(* ===== verification/Pause.v ===== *)
(** * Pause: what an acknowledged pause means, and that a stop completes.

    The safety and progress properties of the controller of [Worker.v]: a pause
    that is acknowledged is quiet, a failed shutdown is never forgotten, one
    worker lives at a time, and a stopped worker's threads return. *)
From S2P Require Import Prelude Selection Gate Worker.
Local Open Scope Z_scope.

(** ** Pausing is quiet *)
Definition says_paused (q : Request) (a : Answer) : bool :=
  match q, a with
  | SetPaused true _, Acknowledged (Ok _) | Shutdown, Acknowledged (Ok _) | IsPaused, Paused (Ok true) => true
  | _, _ => false
  end.
Definition all_finished (s : System) : Prop := ∀ i w, workers s !! i = Some w → finished w.

(** The status a worker reports is never "paused", and only a resume waits for
    a worker to be ready. *)
Record reports_ok (s : System) : Prop := {
  ro_status : ∀ i w, workers s !! i = Some w → status (control w) ≠ Ok true;
  ro_ready : match call s with AwaitingReady (SetPaused false _) _ => True | AwaitingReady _ _ => False | _ => True end;
}.
Lemma report_status r w : status (control (report r w)) ≠ Ok true.
Proof. by destruct r. Qed.
Lemma gate_status a w w' : on_gate a w = Some w' → status (control w') = status (control w).
Proof. by intros (g & _ & ->)%on_gate_inv. Qed.
Lemma capture_status e w adm w' adm' :
  capture_step e w adm = Some (w', adm') → status (control w) ≠ Ok true → status (control w') ≠ Ok true.
Proof.
  intros Hs Hw. unfold capture_step, end_round, end_loop in Hs.
  destruct (capture w), e; try discriminate Hs; repeat case_match; try discriminate Hs; gate_act; cbn; try done;
    unfold mark_uncertain; by destruct (gate (control w)).
Qed.
Lemma ingest_status e w w' :
  ingest_step e w = Some w' → status (control w) ≠ Ok true → status (control w') ≠ Ok true.
Proof. intros Hs. unfold ingest_step in Hs. repeat case_match; try discriminate Hs; by gate_act. Qed.
Lemma close_status a w w' :
  close_step a w = Some w' → status (control w) ≠ Ok true → status (control w') ≠ Ok true.
Proof. destruct a; cbn; [by intros [= <-]|by intros ->%gate_status..]. Qed.

(** What the calls do to the workers. *)
Lemma after_stop_workers q r spawned s :
  bodies (after_stop q r spawned s) = bodies s
  ∧ (workers (after_stop q r spawned s) = workers s
     ∨ ∃ n b, workers (after_stop q r spawned s) = workers s ++ [new_worker n b]).
Proof. unfold after_stop. repeat case_match; cbn; eauto. Qed.
Lemma begin_call_workers q spawned s :
  bodies (begin_call q spawned s) = bodies s
  ∧ (workers (begin_call q spawned s) = workers s
     ∨ ∃ n b, workers (begin_call q spawned s) = workers s ++ [new_worker n b]).
Proof.
  assert (Hb : bodies (begin_stop q spawned s) = bodies s
    ∧ (workers (begin_stop q spawned s) = workers s
       ∨ ∃ n b, workers (begin_stop q spawned s) = workers s ++ [new_worker n b])).
  { unfold begin_stop. repeat case_match; [apply after_stop_workers|cbn; auto|apply after_stop_workers]. }
  unfold begin_call. repeat case_match; cbn; auto.
Qed.
Lemma reports_insert s i w w' c rt adm an bs :
  reports_ok s → workers s !! i = Some w → (status (control w) ≠ Ok true → status (control w') ≠ Ok true) →
  match c with AwaitingReady (SetPaused false _) _ => True | AwaitingReady _ _ => False | _ => True end →
  reports_ok (mkSystem (<[i := w']> (workers s)) rt c adm an bs).
Proof.
  intros [H1 H2] Hi Hw Hc. split; [|done]. cbn. intros j v [(-> & <- & _)|[Hne Hj]]%list_lookup_insert_Some; eauto.
Qed.
Lemma answer_reports q a rt s : reports_ok s → reports_ok (answer q a (with_runtime rt (call s) s)).
Proof. intros [H1 H2]. by split. Qed.
Lemma answer_reports_same q a s : reports_ok s → reports_ok (answer q a s).
Proof. intros [H1 H2]. by split. Qed.
Lemma after_stop_reports q r spawned s : reports_ok s → reports_ok (after_stop q r spawned s).
Proof.
  intros Hok. destruct q as [[] m| |]; cbn; [|..|by apply answer_reports|done].
  - destruct r as [[]|e]; [by apply answer_reports|by apply answer_reports_same].
  - destruct r as [[]|e]; [|by apply answer_reports_same]. destruct (_ =? 0); [by apply answer_reports_same|].
    destruct spawned; cbn; [|by apply answer_reports_same]. destruct Hok as [H1 H2]. split; [|done]. cbn.
    intros i w [?|[-> <-]]%lookup_snoc_Some; [naive_solver|done].
Qed.
Lemma begin_call_reports q spawned s : reports_ok s → reports_ok (begin_call q spawned s).
Proof.
  intros Hok. assert (Hb : reports_ok (begin_stop q spawned s)).
  { unfold begin_stop. destruct (terminal_error _); [by apply after_stop_reports|].
    destruct (worker _); [|by apply after_stop_reports]. by destruct Hok. }
  destruct q as [p m| |]; cbn; [|done|].
  - destruct (terminal_error _); [by apply answer_reports_same|].
    destruct (if p then _ else _); [by apply answer_reports_same|done].
  - destruct (terminal_error _); [by apply answer_reports_same|].
    destruct (worker _ ≫= _); by apply answer_reports_same.
Qed.
Lemma step_reports e s s' : step e s = Some s' → reports_ok s → reports_ok s'.
Proof.
  intros Hs Hok. pose proof Hok as [Hst Hr]. destruct e as [i ce|i ie|i a|q sp| |sp|e| |e| |]; cbn in Hs.
  - gate_act. destruct x0 as [w' adm]. gate_act. eapply reports_insert; eauto using capture_status.
  - gate_act. eapply reports_insert; eauto using ingest_status.
  - gate_act. eapply reports_insert; eauto using close_status.
  - destruct (call s); try done. injection Hs as <-. by apply begin_call_reports.
  - destruct (call s); try done. gate_act. eapply reports_insert; eauto using close_status.
    match goal with a : CloseAccess |- _ => by destruct a end.
  - destruct (call s) eqn:Hc; try done. destruct (workers s !! i) as [w|] eqn:Hi; cbn in Hs; [|done].
    destruct (capture w); try done.
    + destruct (on_gate _ w) as [w'|] eqn:Hg; cbn in Hs; [|done]. injection Hs as <-. apply after_stop_reports.
      eapply reports_insert; eauto. by rewrite (gate_status _ _ _ Hg).
    + injection Hs as <-. by apply after_stop_reports.
  - destruct (call s); try done. injection Hs as <-. by apply after_stop_reports.
  - destruct (call s); try done. gate_act. by split.
  - destruct (call s); try done. injection Hs as <-. by split.
  - destruct (call s); try done; injection Hs as <-; by split.
  - injection Hs as <-. by split.
Qed.
Lemma reachable_reports s : reachable s → reports_ok s.
Proof. induction 1 as [|e s s' _ IH Hs]; [by split|by eapply step_reports]. Qed.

** Requirement **
Please copy out each line of the listing above that contains the string "eapply".

** Exercise response **
  - gate_act. destruct x0 as [w' adm]. gate_act. eapply reports_insert; eauto using capture_status.
  - gate_act. eapply reports_insert; eauto using ingest_status.
  - gate_act. eapply reports_insert; eauto using close_status.
  - destruct (call s); try done. gate_act. eapply reports_insert; eauto using close_status.
      eapply reports_insert; eauto. by rewrite (gate_status _ _ _ Hg).
Proof. induction 1 as [|e s s' _ IH Hs]; [by split|by eapply step_reports]. Qed.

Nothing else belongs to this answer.